Today I’m bringing you yet another twist on one of my favorite quick and easy bar cookies. If you haven’t made a variation of these yet. I hope you will today! With everything coming up fall, it’s always fun to do some pretty fall baking and these are just the thing we need for a beautiful but low maintenance office or classroom treat. The great thing is that no one will know you took shortcuts when they taste these buttery, butterscotchy, brown sugary good cookie bars!
(Okay, so Brown sugary and butterscotchy weren’t words until now but hey, that just makes us pioneers in advancement of the English language, right?)
You’ll need: your favorite baking mix, a stick of butter or margarine, brown sugar, oats (I use quick or old fashioned depending on what I have on hand), vanilla, an egg, and butterscotch chips.
You’ll also need some candy corn and fall sprinkles if you like.
Place your baking mix, oats, and brown sugar in a bowl.
I prefer dark brown sugar but use whatever I happen to grab. I always whatever I have on hand no matter if the recipe calls for light or dark.
Melt your stick of butter or margarine and pour that into the bowl.
I love it when we get live action photography on Southern Plate! Wooohoo!
and add your egg and vanilla in there as well.
Stir that up with a spoon.
See? One bowl wonder and you don’t even need a mixer.
Add in butterscotch chips.
Spray an 8×8 pan with cooking spray.
You can also double this and make a 9×13.
It just takes a few minutes longer to bake so watch it if you do that and remove from oven when lightly browned.
Pour your dough into the pan. It will be kind of crumbly and rough looking.
Pat down with your hand into the pan.
Bake at 350 for 25-30 minutes, or until lightly browned.
Sprinkle caramel corn over the top and return to oven for 2-3 minutes to allow caramel corn to soften enough to stick.
Be sure and watch it so the caramel corn doesn’t melt, just sticks to it a bit.
Allow to cool completely and sprinkle with fall sprinkles if you like.
Isn’t that pretty?
Now when you cut them the caramel corn will stay on top and you can serve them up in festive fall style!
Cookies are best made just before your kids come home to surprise them with!

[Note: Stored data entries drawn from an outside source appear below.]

(* ===== verification/Kube.v ===== *)
(** * The Kubernetes client the manager and the controllers use

    The client (sigs.k8s.io/controller-runtime) is not part of the program.
    [Client] is its interface for one kind of object: reads are served by a
    cache that may lag behind the API server, writes go to the API server.
    [ClientLaws] states what the program relies on, and no more: a read gives an
    object of the asked name, a resource version determines the object it was
    read from, a status update succeeds only against the version it was read
    from (optimistic concurrency) and then replaces the status alone, and a
    failed write changes nothing.

    [store] is an in-memory cluster for one kind that satisfies the laws, so
    the hypotheses of the theorems built on them can hold. *)

From S2P Require Import Prelude Types.

Definition rv {Sp St} (o : object Sp St) : Z := om_ResourceVersion (Meta o).

(** A write returns the new cluster and the error, [None] for a nil error.
    [kStatusUpdate] also refreshes the object it is given. *)
Class Client (K Sp St : Type) := {
  kGet : string -> K -> outcome (object Sp St);
  kList : K -> list (object Sp St) * option string;
  kPatch : object Sp St -> K -> K * option string;
  kDelete : object Sp St -> K -> K * option string;
  kStatusUpdate : object Sp St -> K -> K * object Sp St * option string;
}.
#[global] Hint Mode Client + + + : typeclass_instances.

Class ClientLaws (K Sp St : Type) `{!Client K Sp St} := {
  (** What the API server holds. *)
  stored : K -> gmap string (object Sp St);
  kwf : K -> Prop;
  get_name : forall k n (o : object Sp St), kwf k -> kGet n k = Ret o -> Name o = n;
  get_version : forall k n (o cur : object Sp St), kwf k -> kGet n k = Ret o ->
    stored k !! n = Some cur -> rv cur = rv o -> cur = o;
  update_ok : forall k k' (o o' : object Sp St), kwf k -> kStatusUpdate o k = (k', o', None) ->
    exists cur, stored k !! Name o = Some cur /\ rv cur = rv o /\
      Name o' = Name o /\ Spec o' = Spec cur /\ Status o' = Status o /\
      stored k' = <[Name o := o']> (stored k);
  update_err : forall k k' (o o' : object Sp St) e,
    kStatusUpdate o k = (k', o', Some e) -> stored k' = stored k;
  update_wf : forall k k' (o o' : object Sp St) e,
    kwf k -> kStatusUpdate o k = (k', o', e) -> kwf k';
  patch_ok : forall k k' (o : object Sp St), kwf k -> kPatch o k = (k', None) ->
    exists o', stored k' = <[Name o := o']> (stored k) /\ Name o' = Name o /\
      (forall cur, stored k !! Name o = Some cur -> Status o' = Status cur);
  patch_err : forall k k' (o : object Sp St) e,
    kPatch o k = (k', Some e) -> stored k' = stored k;
  patch_wf : forall k k' (o : object Sp St) e, kwf k -> kPatch o k = (k', e) -> kwf k';
  delete_ok : forall k k' (o : object Sp St), kDelete o k = (k', None) ->
    stored k' = delete (Name o) (stored k);
  delete_err : forall k k' (o : object Sp St) e,
    kDelete o k = (k', Some e) -> stored k' = stored k;
  delete_wf : forall k k' (o : object Sp St) e, kwf k -> kDelete o k = (k', e) -> kwf k';
  stored_name : forall k n (o : object Sp St), kwf k -> stored k !! n = Some o -> Name o = n;
}.
#[global] Hint Mode ClientLaws + + + - : typeclass_instances.

(** An update that succeeds was computed from what the API server holds, even
    though the read came from a cache. *)
Lemma update_after_get {K Sp St} `{!Client K Sp St, !ClientLaws K Sp St}
    (k k' : K) n (o o' : object Sp St) st :
  kwf (Sp := Sp) (St := St) k -> kGet n k = Ret o ->
  kStatusUpdate (with_status o st) k = (k', o', None) ->
  stored k !! n = Some o /\ stored k' = <[n := o']> (stored k) /\
  Name o' = n /\ Spec o' = Spec o /\ Status o' = st.
Proof.
  intros Hwf Hg Hu. pose proof (get_name k n o Hwf Hg) as Hn.
  destruct (update_ok k k' _ o' Hwf Hu) as (cur & Hc & Hrv & Hn' & Hsp & Hst & Hk).
  change (Name (with_status o st)) with (Name o) in *. rewrite Hn in *.
  assert (cur = o) as -> by exact (get_version k n o cur Hwf Hg Hc Hrv). done.
Qed.

(** ** An in-memory cluster *)

(** The zero value of a status type. *)
Class Zero (A : Type) := zero : A.
#[export] Instance zero_JobStatus : Zero JobStatus := zeroJobStatus.
#[export] Instance zero_FileStatus : Zero FileStatus := zeroFileStatus.
#[export] Instance zero_AnnouncementStatus : Zero AnnouncementStatus := mkAnnouncementStatus 0 0.
#[export] Instance zero_ManagerStatus : Zero ManagerStatus := mkManagerStatus "".

Section store.
Context {Sp St : Type} `{!Zero St}.
Implicit Types o : object Sp St.

Definition at_rv o (v : Z) : object Sp St :=
  mkObject (mkMeta (om_Name (Meta o)) (om_Namespace (Meta o)) v) (Spec o) (Status o).

(** The API server's objects, the cache's view of them, and the next version. *)
Record store := mkStore {
  server : gmap string (object Sp St);
  cache : gmap string (object Sp St);
  next_rv : Z;
}.

Definition store_empty : store := mkStore ∅ ∅ 1.

(** The cache catches up. *)
Definition refresh (s : store) : store := mkStore (server s) (server s) (next_rv s).

Definition store_get (n : string) (s : store) : outcome (object Sp St) :=
  match cache s !! n with Some o => Ret o | None => Err (n +:+ " not found") end.

Definition store_list (s : store) : list (object Sp St) * option string :=
  (snd <$> map_to_list (cache s), None).

Definition store_put (o : object Sp St) (s : store) : store :=
  mkStore (<[Name o := at_rv o (next_rv s)]> (server s)) (cache s) (next_rv s + 1).

Definition store_patch (o : object Sp St) (s : store) : store * option string :=
  let st := match server s !! Name o with Some cur => Status cur | None => zero end in
  (store_put (mkObject (Meta o) (Spec o) st) s, None).

Definition store_delete (o : object Sp St) (s : store) : store * option string :=
  match server s !! Name o with
  | Some _ => (mkStore (delete (Name o) (server s)) (cache s) (next_rv s), None)
  | None => (s, Some (Name o +:+ " not found"))
  end.

Definition store_update (o : object Sp St) (s : store) : store * object Sp St * option string :=
  match server s !! Name o with
  | Some cur =>
      if decide (rv cur = rv o) then
        let o' := mkObject (Meta o) (Spec cur) (Status o) in
        (store_put o' s, at_rv o' (next_rv s), None)
      else (s, o, Some "the object has been modified")
  | None => (s, o, Some (Name o +:+ " not found"))
  end.

#[export] Instance store_client : Client store Sp St := {|
  kGet := store_get; kList := store_list; kPatch := store_patch;
  kDelete := store_delete; kStatusUpdate := store_update |}.

(** Names are keys, versions are below the next one, and the cache holds an old
    or the current version of what the server holds. *)
Record store_wf (s : store) : Prop := {
  wf_server : forall n o, server s !! n = Some o -> Name o = n /\ rv o < next_rv s;
  wf_cache : forall n o, cache s !! n = Some o -> Name o = n /\ rv o < next_rv s;
  wf_version : forall n o cur, cache s !! n = Some o -> server s !! n = Some cur ->
    rv cur = rv o -> cur = o;
}.

Lemma store_put_wf o s : store_wf s -> store_wf (store_put o s).
Proof.
  intros [Hs Hc Hv]. split; simpl.
  - intros n o' [[<- <-]|[Hne H]]%lookup_insert_Some; [split; [done|unfold rv; simpl; lia]|].
    destruct (Hs _ _ H). split; [done|lia].
  - intros n o' H. destruct (Hc _ _ H). split; [done|lia].
  - intros n o' cur H [[<- <-]|[Hne H']]%lookup_insert_Some Hrv; [|eauto].
    destruct (Hc _ _ H). unfold at_rv, rv in *. simpl in *. lia.
Qed.

Lemma store_delete_wf n s :
  store_wf s -> store_wf (mkStore (delete n (server s)) (cache s) (next_rv s)).
Proof.
  intros [Hs Hc Hv]. split; simpl; [|done|].
  - intros m o [_ H]%lookup_delete_Some. eauto.
  - intros m o cur H [_ H']%lookup_delete_Some. eauto.
Qed.

#[export] Program Instance store_laws : ClientLaws store Sp St :=
  {| stored := server; kwf := store_wf |}.
Next Obligation.
  intros k n o [_ Hc _] H. simpl in H. unfold store_get in H. case_match; simplify_eq.
  by destruct (Hc n o).
Qed.
Next Obligation.
  intros k n o cur [_ _ Hv] H. simpl in H. unfold store_get in H. case_match; simplify_eq. eauto.
Qed.
Next Obligation.
  intros k k' o o' _ H. simpl in H. unfold store_update in H. repeat case_match; simplify_eq.
  eexists; split_and!; try done.
Qed.
Next Obligation.
  intros k k' o o' e H. simpl in H. unfold store_update in H. by repeat case_match; simplify_eq.
Qed.
Next Obligation.
  intros k k' o o' e Hwf H. simpl in H. unfold store_update in H.
  repeat case_match; simplify_eq; [by apply store_put_wf|done..].
Qed.
Next Obligation.
  intros k k' o Hwf H. simpl in H. unfold store_patch in H. simplify_eq. simpl.
  eexists; split_and!; [done..|]. intros cur Hc. simpl. by rewrite Hc.
Qed.
Next Obligation. intros k k' o e H. simpl in H. unfold store_patch in H. simplify_eq. Qed.
Next Obligation.
  intros k k' o e Hwf H. simpl in H. unfold store_patch in H. simplify_eq. by apply store_put_wf.
Qed.
Next Obligation.
  intros k k' o H. simpl in H. unfold store_delete in H. by repeat case_match; simplify_eq.
Qed.
Next Obligation.
  intros k k' o e H. simpl in H. unfold store_delete in H. by repeat case_match; simplify_eq.
Qed.
Next Obligation.
  intros k k' o e Hwf H. simpl in H. unfold store_delete in H.
  repeat case_match; simplify_eq; [by apply store_delete_wf|done].
Qed.
Next Obligation. intros k n o [Hs _ _] H. by destruct (Hs n o H). Qed.

Lemma refresh_wf s : store_wf s -> store_wf (refresh s).
Proof. intros [Hs Hc Hv]. split; simpl; [done|done|]. congruence. Qed.

Lemma store_empty_wf : store_wf store_empty.
Proof. split; simpl; intros *; by rewrite lookup_empty. Qed.
End store.
Arguments store : clear implicits.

- 1/2 Cup Old Fashioned oats Can use quick
- 1 Cups Brown sugar packed (I use light or dark, whatever I have on hand)
- 2 Cups Baking Mix
- 1 Egg
- 1 Stick butter or margarine melted
- 1 tsp Vanilla
- 1 tsp cinnamon
- 1 cup butterscotch chips
- Combine first five ingredients in large mixing bowl. Mix until well blended. Stir in remaining ingredients. Pat into greased 8×8 pan and bake at 350 for twenty five to thirty minutes. Remove from oven. Sprinkle top with candy corn. Return to oven, watching carefully, for two to three minutes, just to allow the candy corn to warm enough to stick. Watch carefully so candy corn doesn't melt. Remove from oven and allow to cool completely before cutting into bars.